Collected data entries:

Lemma set_pte_aspace : aspace m' dir l.
Proof using All.
  assert (forall i, 0 <= i < 1024 -> pde m' dir i = pde m dir i) as Hpde
    by (intros; by eapply store_pte_pde).
  assert (forall i, 0 <= i < 1024 -> tab m' dir i = tab m dir i) as Htab
    by (intros; by eapply store_pte_tab).
  assert (forall vb, uva vb -> vb <> va -> pte_of m' dir vb = pte_of m dir vb) as Hpte.
  { intros vb Hvb Hne. rewrite set_pte_pte by (by apply uva_vpage). by case_decide. }
  assert (pte_of m' dir va = v) as Hptev
    by (rewrite set_pte_pte by (by apply uva_vpage); by case_decide).
  pose proof set_pte_own as Hown. pose proof Has as Has'. destruct Has'. constructor.
  - intros q [Hq| ->]%Hown; auto.
  - intros q [Hq| ->]%Hown; auto.
  - intros i Hi. rewrite Hpde, Htab by done. auto.
  - intros i j Hi Hj. rewrite !Hpde, !Htab by done. auto.
  - intros vb Hvb Hpr. destruct (decide (vb = va)) as [->|Hne].
    + rewrite Hptev, Hleaf. intros Heq. apply Hno. rewrite Heq. constructor.
    + rewrite Hpte in * by done. auto.
  - intros vb i Hvb Hpr Hi. rewrite Hpde, Htab by done. intros Hpi.
    destruct (decide (vb = va)) as [->|Hne].
    + rewrite Hptev, Hleaf. intros Heq. apply Hno. rewrite Heq. by constructor.
    + rewrite Hpte in * by done. auto.
  - intros vb vc Hvb Hvc. destruct (decide (vb = va)) as [->|Hb], (decide (vc = va)) as [->|Hc];
      rewrite ?Hptev, ?Hleaf, ?Hpte by done; auto.
    + intros _ Hpc Heq. exfalso. apply Hno. rewrite Heq. by constructor.
    + intros Hpb _ Heq. exfalso. apply Hno. rewrite <- Heq. by constructor.
Qed.

End set_pte.

(** Entries of the kernel part own nothing. *)
Lemma set_kernel_pte m dir va v l :
  aspace m dir l -> present (pde m dir (PDX va)) = true -> 0 <= v < 2 ^ 32 ->
  KERNBASE <= va < 2 ^ 32 ->
  let m' := st32 m (tab m dir (PDX va) + 4 * PTX va) v in
  aspace m' dir l /\ (forall q, own m' dir q <-> own m dir q).
Proof.
  intros Has Hpres Hv Hva m'.
  assert (forall i, 0 <= i < 1024 -> pde m' dir i = pde m dir i) as Hpde
    by (intros; by eapply store_pte_pde).
  assert (forall i, 0 <= i < 1024 -> tab m' dir i = tab m dir i) as Htab
    by (intros; by eapply store_pte_tab).
  assert (forall vb, uva vb -> pte_of m' dir vb = pte_of m dir vb) as Hpte.
  { intros vb [Hvb _]. unfold m'. erewrite store_pte_pte by eauto. case_decide as Hd; [|done].
    pose proof (PDX_user vb Hvb). pose proof (PDX_kernel va Hva). lia. }
  assert (forall q, own m' dir q <-> own m dir q) as Hown.
  { intros q. split; (intros [|i Hi Hp|vb Hvb Hp]; [constructor| |]).
    - rewrite Htab, Hpde in * by done. by constructor.
    - rewrite Hpte in * by done. by constructor.
    - rewrite <- Htab by done. constructor; [done|]. by rewrite Hpde.
    - rewrite <- Hpte by done. constructor; [done|]. by rewrite Hpte. }
  split; [|done]. destruct Has. constructor.
  - intros q Hq%Hown. auto.
  - intros q Hq%Hown. auto.
  - intros i Hi. rewrite Hpde, Htab by done. auto.
  - intros i j Hi Hj. rewrite !Hpde, !Htab by done. auto.
  - intros vb Hvb. rewrite Hpte by done. auto.
  - intros vb i Hvb Hp Hi. rewrite Hpde, Htab by done. rewrite Hpte in * by done. auto.
  - intros vb vc Hvb Hvc. rewrite !Hpte by done. auto.
Qed.

End aspace.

TASK DIRECTIONS:
The expected answer is an exact copy of the lines above, beginning at the line with "as Hd; [|done]." and ending at the line with "- rewrite <- Htab", with both ends in.

RESULT OF THIS TASK:
  { intros vb [Hvb _]. unfold m'. erewrite store_pte_pte by eauto. case_decide as Hd; [|done].
    pose proof (PDX_user vb Hvb). pose proof (PDX_kernel va Hva). lia. }
  assert (forall q, own m' dir q <-> own m dir q) as Hown.
  { intros q. split; (intros [|i Hi Hp|vb Hvb Hp]; [constructor| |]).
    - rewrite Htab, Hpde in * by done. by constructor.
    - rewrite Hpte in * by done. by constructor.
    - rewrite <- Htab by done. constructor; [done|]. by rewrite Hpde.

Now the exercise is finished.